Dataset entries

Definition tls_read_client (slot : nat) (session maximum : Z) : M (bool * bool) :=
  config ← get_config;
  room ← client_room slot;
  let available := if maximum <? room then maximum else room in
  if available =? 0 then mret (true, false)
  else
    answer ← call (tls_read (default 0 (tls_provider config)) session available);
    let '(step, b) := answer in
    set_conn slot (fun c => c <| tls_read_interest := tls_interest step |>);;
    if bool_decide (step = MAELYS_EGRESS_TLS_COMPLETE) && negb (len b =? 0) then
      set_conn slot (fun c =>
        c <| client_to_upstream := buffer_put (client_to_upstream c) b |>
          <| bytes_from_client := u64 (bytes_from_client c + len b) |>);;
      note (FromClient slot b);;
      c ← get_conn slot;
      when (negb (in_handshake c)) (egress_quota_charge slot (len b));;
      set_conn slot (fun c => c <| tls_read_interest := no_interest |>);;
      mret (true, true)
    else if bool_decide (step = MAELYS_EGRESS_TLS_CLOSED) then
      set_conn slot (fun c => c <| client_eof := true |> <| tls_read_interest := no_interest |>);;
      mret (true, true)
    else
      when (bool_decide (step = MAELYS_EGRESS_TLS_FAILED))
        (set_conn slot (fun c => c <| conn_result := MAELYS_EGRESS_ERR_CRYPTO |>));;
      mret (tls_waits step, false).

Definition read_from_client (slot : nat) : M (bool * bool) :=
  c ← get_conn slot;
  answer ← (if in_handshake c then mret (UINT64_MAX, MAELYS_EGRESS_QUOTA_NONE)
            else quota_allowance slot);
  let '(allowance, limiting_scope) := answer in
  if allowance =? 0 then
    egress_quota_deny slot limiting_scope;;
    set_conn slot (fun c => c <| quota_exhausted := true |>);;
    mret (true, false)
  else
    let maximum := if SIZE_MAX <? allowance then SIZE_MAX else allowance in
    match tls_session c with
    | None =>
        result ← read_into client_end slot maximum;
        c' ← get_conn slot;
        when (result.1 && negb (in_handshake c'))
          (egress_quota_charge slot (u64 (bytes_from_client c' - bytes_from_client c)));;
        mret result
    | Some session => tls_read_client slot session maximum
    end.

(** The bytes that are exempt go first; the others are charged. *)
Definition account_written (slot : nat) (written : Z) : M unit :=
  c ← get_conn slot;
  if negb (quota_client_exempt_bytes c =? 0)
  then set_conn slot (fun c =>
    c <| quota_client_exempt_bytes := u64 (quota_client_exempt_bytes c - written) |>)
  else egress_quota_charge slot written.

● Work instructions
Reproduce exactly the lines from the one containing "mret result" through the last line of the records, both included, and nothing else.

● Your solution
        mret result
    | Some session => tls_read_client slot session maximum
    end.

(** The bytes that are exempt go first; the others are charged. *)
Definition account_written (slot : nat) (written : Z) : M unit :=
  c ← get_conn slot;
  if negb (quota_client_exempt_bytes c =? 0)
  then set_conn slot (fun c =>
    c <| quota_client_exempt_bytes := u64 (quota_client_exempt_bytes c - written) |>)
  else egress_quota_charge slot written.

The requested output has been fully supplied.